Okay so I have several species of apistogramma's in my tank and can usually pick out what they are. However I got this one from someone who was getting rid of there stock. It was his only apisto and he didn't even know what kind it was. It doesn't look like your average apisto. I believe its from a long line of tank bred apistos.

To me he looks like a agassizi, looks, size and everything I just need some more opinions. I would love to breed him when hes ready. Hes orange and purple. Here he is..


----------



## jarmilca (Sep 10, 2009)

kaitlyn19 said:


> Okay so I have several species of apistogramma's in my tank and can usually pick out what they are. However I got this one from someone who was getting rid of there stock. It was his only apisto and he didn't even know what kind it was. It doesn't look like your average apisto. I believe its from a long line of tank bred apistos.
> 
> To me he looks like a agassizi, looks, size and everything I just need some more opinions. I would love to breed him when hes ready. Hes orange and purple. Here he is..
> 
> ...


The fish on your photos is Apistogramma agassizi Fire Red.


----------



## kaitlyn19 (Nov 5, 2012)

That he is! Sweet!

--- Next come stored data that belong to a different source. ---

(* ===== verification/LockAppSpec.v ===== *)
(** * The lock service as applications see it

    The events at the interface of the library, returns of [psu_acquire_lock]
    and calls of [psu_release_lock], are those of an abstract lock service: a
    table of owners in which a free lock can be taken and only the owner gives
    a lock back. *)

From S2P Require Import Prelude CString Xdr Utility LockMsg LockServer LockSystem LockSafety LockProgress LockSpec LockScenarios LockClient Dispatch LockApp.

(** ** The events of the system *)


Section spec.
Context (host_of : bytes → option nat) (hosts : list bytes) (ms : list machine).
Context (clnt_create : bytes → Z → Z → bytes → option CLIENT).



(** ** Lemmas *)













End spec.

Section refinement.
Context (host_of : bytes → option nat) (hosts : list bytes) (ms : list machine).
Context (clnt_create : bytes → Z → Z → bytes → option CLIENT) (client : CLIENT).
Hypothesis Htok : Forall (token_ok COMMA) hosts.
Hypothesis Hfits : fits hosts.
Hypothesis Hlen : length hosts = length ms.
Hypothesis Hname : ∀ j a, hosts !! j = Some a → host_of a = Some j.
Hypothesis Hown : ∀ i m j a, ms !! i = Some m → hosts !! j = Some a → a ∈ m_ips m ↔ i = j.
Hypothesis Hms : Forall (λ m, m_mac m ≠ 0 ∧ Forall (λ a, NUL ∉ a) (m_ips m)) ms.
Hypothesis Hmacs : NoDup (m_mac <$> ms).
Hypothesis Hclient : local_client clnt_create = Ret client.


End refinement.

(** ** Witness *)




(** X10. After a submission that stored a reading, a request for the
    chart made within seven days, with no fault in the query or in the
    drawing, answers with the success body, status 200 and the path
    [static/usage_plot.png], and the saved chart ends with the new
    point. *)
Theorem X10_submit_then_visualize :
  forall e1 form w t s u e2,
    form_get "usage" form = Some s ->
    PyFloat.float s = Some u ->
    is_nan u = false ->
    insert_fault e1 = false ->
    db w = Some t ->
    Z.max (seq t) (Sqlite.max_rowid (rows t)) < Sqlite.MAX_ROWID ->
    query_fault e2 = None ->
    render_fault e2 = false ->
    Sqlite.valid_time (now e2) = true ->
    Sqlite.valid_time (now e2 - 86400 * 7) = true ->
    now e2 - 86400 * 7 <= now e1 ->
    fst (visualize e2 (snd (submit e1 form w))) =
      inl (mkResponse
             [("status", "success"); ("image_path", "static/usage_plot.png")]
             200) /\
    exists earlier,
      image (snd (visualize e2 (snd (submit e1 form w)))) =
        Some (earlier ++ [(now e1, u)])%list.
Proof.
  intros e1 form w t s u e2 Hform Hfloat Hnan Hfault Hdb Hroom Hq Hr Hnow Hcut Hin.
  destruct (submit_stores e1 form w s u t Hform Hfloat Hnan Hfault Hdb Hroom)
    as [i Hdb'].
  rewrite visualize_run, get_data_run, Hq, Hdb'. cbn zeta.
  change get_data_default_days with 7.
  rewrite (window_bound (now e2) 7 ltac:(lia) Hnow Hcut).
  cbn [Sqlite.select_where rows]. rewrite select_since_app.
  cbn [Sqlite.select_since timestamp]. apply Z.leb_le in Hin. rewrite Hin.
  assert (Hne : forall l : list (Z * pyfloat),
             DataFrame_empty
               (mkDataFrame ["timestamp"; "usage"]
                  (l ++ [point (mkReading i (now e1) u)])%list) = false).
  { intros [| p l]; reflexivity. }
  rewrite Hne, Hr. cbn [fst snd image records].
  split; [reflexivity |]. eexists. reflexivity.
Qed.

Lemma X10_submit_then_visualize_witness :
  fst (visualize (calm 1793667600)
         (snd (submit (calm 1793667000) [("usage", "2.5e1")] started)))
    = inl visualize_success /\
  exists earlier,
    image (snd (visualize (calm 1793667600)
                  (snd (submit (calm 1793667000) [("usage", "2.5e1")] started))))
      = Some (earlier ++ [(1793667000, PyDec false 25 0)])%list.
Proof.
  exact (X10_submit_then_visualize
           (calm 1793667000) [("usage", "2.5e1")] started empty_table
           "2.5e1" (PyDec false 25 0) (calm 1793667600)
           eq_refl eq_refl eq_refl eq_refl eq_refl eq_refl eq_refl eq_refl
           eq_refl eq_refl ltac:(cbn; lia)).
Defined.

(* ===================================================================== *)
(** ** Further properties: what every sequence of requests keeps *)
(* ===================================================================== *)

(** One request leaves the rows as they are or appends one row, stamped
    with the clock of the request and holding a value that is no NaN. *)
Lemma serve_appends :
  forall e q w,
    db (snd (serve e q w)) = db w \/
    exists t t' u,
      db w = Some t /\ db (snd (serve e q w)) = Some t' /\
      is_nan u = false /\
      seq t' = Z.max (seq t) (Sqlite.max_rowid (rows t)) + 1 /\
      rows t' = (rows t ++ [mkReading (seq t') (now e) u])%list.
Proof.
  intros e [form |] w; cbn [serve].
  - destruct (submit_appends e form w)
      as [Hsame | (t & t' & s & u & Hdb & Hdb' & _ & _ & Hnan & Hseq & Hrows)].
    + left. exact Hsame.
    + right. exists t, t', u. repeat split; assumption.
  - left. exact (proj1 (visualize_outcome e w)).
Qed.

Lemma serve_rows_stamped :
  forall e q w,
    stored_rows (snd (serve e q w)) = stored_rows w \/
    exists i u,
      is_nan u = false /\
      stored_rows (snd (serve e q w)) =
        (stored_rows w ++ [mkReading i (now e) u])%list.
Proof.
  intros e q w. unfold stored_rows.
  destruct (serve_appends e q w)
    as [Hsame | (t & t' & u & Hdb & Hdb' & Hnan & _ & Hrows)].
  - left. rewrite Hsame. reflexivity.
  - right. rewrite Hdb, Hdb'. exists (seq t'), u. split; assumption.
Qed.

Lemma timestamps_ascending_snoc :
  forall l r,
    timestamps_ascending l ->
    (forall r', In r' l -> timestamp r' <= timestamp r) ->
    timestamps_ascending (l ++ [r]).
Proof.
  unfold timestamps_ascending. intros l r Hl.
  induction Hl as [| a l Hl IH Ha]; intros Hr; simpl.
  - constructor; constructor.
  - constructor.
    + apply IH. intros r' Hr'. apply Hr. right. exact Hr'.
    + apply Forall_app. split; [exact Ha |].
      constructor; [| constructor]. apply Hr. left. reflexivity.
Qed.

Lemma run_timestamps_ascending :
  forall reqs w,
    timestamps_ascending (stored_rows w) ->
    (forall r x, In r (stored_rows w) -> In x reqs -> timestamp r <= now (fst x)) ->
    clocks_ascending reqs ->
    timestamps_ascending (stored_rows (run reqs w)).
Proof.
  induction reqs as [| [e q] reqs IH]; intros w Hw Hbound Hclk; cbn [run].
  - exact Hw.
  - apply StronglySorted_inv in Hclk. destruct Hclk as [Hclk Hfirst].
    rewrite Forall_forall in Hfirst.
    destruct (serve_rows_stamped e q w) as [Hsame | (i & u & _ & Hrows)].
    + apply IH; [rewrite Hsame; exact Hw | | exact Hclk].
      intros r x Hr Hx. rewrite Hsame in Hr. apply (Hbound r x Hr). right. exact Hx.
    + apply IH; [| | exact Hclk].
      * rewrite Hrows. apply timestamps_ascending_snoc; [exact Hw |].
        intros r' Hr'. cbn [timestamp].
        exact (Hbound r' (e, q) Hr' (or_introl eq_refl)).
      * intros r x Hr Hx. rewrite Hrows in Hr. apply in_app_or in Hr.
        destruct Hr as [Hr | [<- | []]].
        -- apply (Hbound r x Hr). right. exact Hx.
        -- cbn [timestamp]. exact (Hfirst x Hx).
Qed.

Lemma get_data_ascending :
  forall e days w df,
    timestamps_ascending (stored_rows w) ->
    fst (get_data e days w) = inl df ->
    points_ascending (records df).
Proof.
  intros e days w df Hw. rewrite get_data_run. cbn zeta.
  destruct (query_fault e) as [ex |].
  - destruct (isinstance ex cls_sqlite3_Error); cbn [fst]; intros H;
      [| discriminate H].
    inversion H; subst df. constructor.
  - unfold stored_rows in Hw. destruct (db w) as [t |]; cbn [fst]; intros H;
      [| discriminate H].
    inversion H; subst df. cbn [records].
    destruct (Sqlite.datetime_now (now e) (days_modifier days));
      cbn [Sqlite.select_where]; [| constructor].
    apply select_since_ascending. exact Hw.
Qed.

(** X11. When the clock of the server never goes back, neither between
    the requests nor against the readings already stored, the timestamps
    of the table stay in the order of the row ids through every sequence
    of requests, and whatever [get_data] then returns is ascending by
    timestamp. *)
Theorem X11_steady_clock_keeps_order :
  forall reqs w,
    timestamps_ascending (stored_rows w) ->
    (forall r x, In r (stored_rows w) -> In x reqs -> timestamp r <= now (fst x)) ->
    clocks_ascending reqs ->
    timestamps_ascending (stored_rows (run reqs w)) /\
    (forall e days df,
        fst (get_data e days (run reqs w)) = inl df ->
        points_ascending (records df)).
Proof.
  intros reqs w Hw Hbound Hclk.
  pose proof (run_timestamps_ascending reqs w Hw Hbound Hclk) as Hrun.
  split; [exact Hrun |].
  intros e days df Hdf. exact (get_data_ascending e days _ df Hrun Hdf).
Qed.

Lemma X11_steady_clock_keeps_order_witness :
  timestamps_ascending (stored_rows (run steady_day started)).
Proof.
  apply (X11_steady_clock_keeps_order steady_day started).
  - constructor.
  - intros r x [].
  - unfold clocks_ascending, steady_day.
    repeat (constructor; [| repeat (constructor; try (cbn; lia))]).
    constructor.
Defined.

Lemma max_rowid_le :
  forall l m,
    0 <= m -> (forall r, In r l -> id r <= m) -> Sqlite.max_rowid l <= m.
Proof.
  induction l as [| a l IH]; intros m Hm H; simpl.
  - exact Hm.
  - pose proof (H a (or_introl eq_refl)).
    pose proof (IH m Hm (fun r Hr => H r (or_intror Hr))). lia.
Qed.

Lemma first_ids_bound : forall n x, In x (first_ids n) -> x <= Z.of_nat n.
Proof.
  intros n x Hx. unfold first_ids in Hx. apply in_map_iff in Hx.
  destruct Hx as (k & <- & Hk). apply in_seq in Hk. lia.
Qed.

Lemma first_ids_succ :
  forall n, first_ids (S n) = (first_ids n ++ [Z.of_nat n + 1])%list.
Proof.
  intros n. unfold first_ids. rewrite seq_S, map_app. cbn [map].
  repeat f_equal. lia.
Qed.

Lemma serve_numbered :
  forall e q w t,
    db w = Some t -> numbered t ->
    exists t', db (snd (serve e q w)) = Some t' /\ numbered t'.
Proof.
  intros e q w t Hdb [Hids Hseq].
  destruct (serve_appends e q w)
    as [Hsame | (t0 & t' & u & Hdb0 & Hdb' & _ & Hseq' & Hrows)].
  - exists t. rewrite Hsame. split; [exact Hdb | split; assumption].
  - rewrite Hdb in Hdb0. inversion Hdb0; subst t0.
    exists t'. split; [exact Hdb' |].
    assert (Hmax : Sqlite.max_rowid (rows t) <= seq t).
    { apply max_rowid_le; [lia |].
      intros r Hr. rewrite Hseq. apply first_ids_bound. rewrite <- Hids.
      apply in_map. exact Hr. }
    assert (Hnew : seq t' = Z.of_nat (List.length (rows t)) + 1) by lia.
    unfold numbered. rewrite Hrows, length_app, map_app. cbn [List.length map id].
    rewrite Nat.add_1_r, first_ids_succ, Hids, Hnew. split; [reflexivity | lia].
Qed.

(** X12. From a table numbered 1 to n, the table [init_db] creates being
    the case n = 0, every sequence of requests leaves a table numbered 1
    to m: the ids are consecutive and no id is skipped, not even by a
    submission whose insert failed. *)
Theorem X12_ids_are_consecutive :
  forall reqs w t,
    db w = Some t ->
    map id (rows t) = first_ids (List.length (rows t)) ->
    seq t = Z.of_nat (List.length (rows t)) ->
    exists t',
      db (run reqs w) = Some t' /\
      map id (rows t') = first_ids (List.length (rows t')) /\
      seq t' = Z.of_nat (List.length (rows t')).
Proof.
  induction reqs as [| [e q] reqs IH]; intros w t Hdb Hids Hseq; cbn [run].
  - exists t. repeat split; assumption.
  - destruct (serve_numbered e q w t Hdb (conj Hids Hseq)) as (t1 & Hdb1 & Hids1 & Hseq1).
    exact (IH _ t1 Hdb1 Hids1 Hseq1).
Qed.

Just looked at google pictures lol looks exactly like him. Quite a beautiful little guy. Im happy to hear this because I just got some double red female agassizi's this past weekend.


----------



## kaitlyn19 (Nov 5, 2012)

Can you confirm that he is a male?


----------



## jarmilca (Sep 10, 2009)

Can you make a photo where we would see his caudal fin a bit better?


----------



## kaitlyn19 (Nov 5, 2012)

Yes I can when I get home from work later. His caudal fin seems round like a female but he was sold to me as a male. I want to breed him but seeing how his fins are so short.. I have my doubts hes a male. He does however have the blue specks on his face and no black on pelvic fins. He is confusing me identifying my other agassizi as well. Maybe I will post a pic of him too.

Looks like a female to me..


----------



## kaitlyn19 (Nov 5, 2012)

Im new to agassizi's. But usually if u see a male and female together, you can tell right away what is what. This fish continues to stump me. Is colourful like a male, sold to me as a male by someone who knows about apistos and he chases other fish like a male would. But looks like a female, short, round fins. Very fishy lol. But I will get some good pictures of both the agassizis I have tonight. The fire red loves the camera


----------



## kaitlyn19 (Nov 5, 2012)

heres more pictures


----------



## Jiinx (Apr 5, 2012)

I had a pair of these a few months ago, and I'm not an expert at all on apistos, but I think that fish you have is a female...


----------



## kaitlyn19 (Nov 5, 2012)

I think it is a female as well. I never really thought about it cause it was sold to me as a male and we now have the room to breed it so I looked around our big tank for a female agassizi for "him" and that's when I really started looking at him. Thinking.. he doesn't look like a male at all. Quite a beautiful female then I must say, they usually arnt so colourful. I paid 25 buck for "her" but he wanted 35 . Keep those opinions coming.. If its female ill need to grab some males this weekend


----------



## kaitlyn19 (Nov 5, 2012)

Well shes a female! We bought a beautiful male agassizi on the weekend after the London auction and they have spawned already. The eggs are fertilized too. Only took them one try.. my cacatuodies are on there 5th try.. still no fertilized eggs for them. So hopefully she doesn't eat them but theres about 20 really orange eggs in there. She actually spawned in a pillow cave that I bought off angel fins this past weekend so I have them to thank for this beautiful spot and lovely cave. Thanks everyone for trying to ID this girl


----------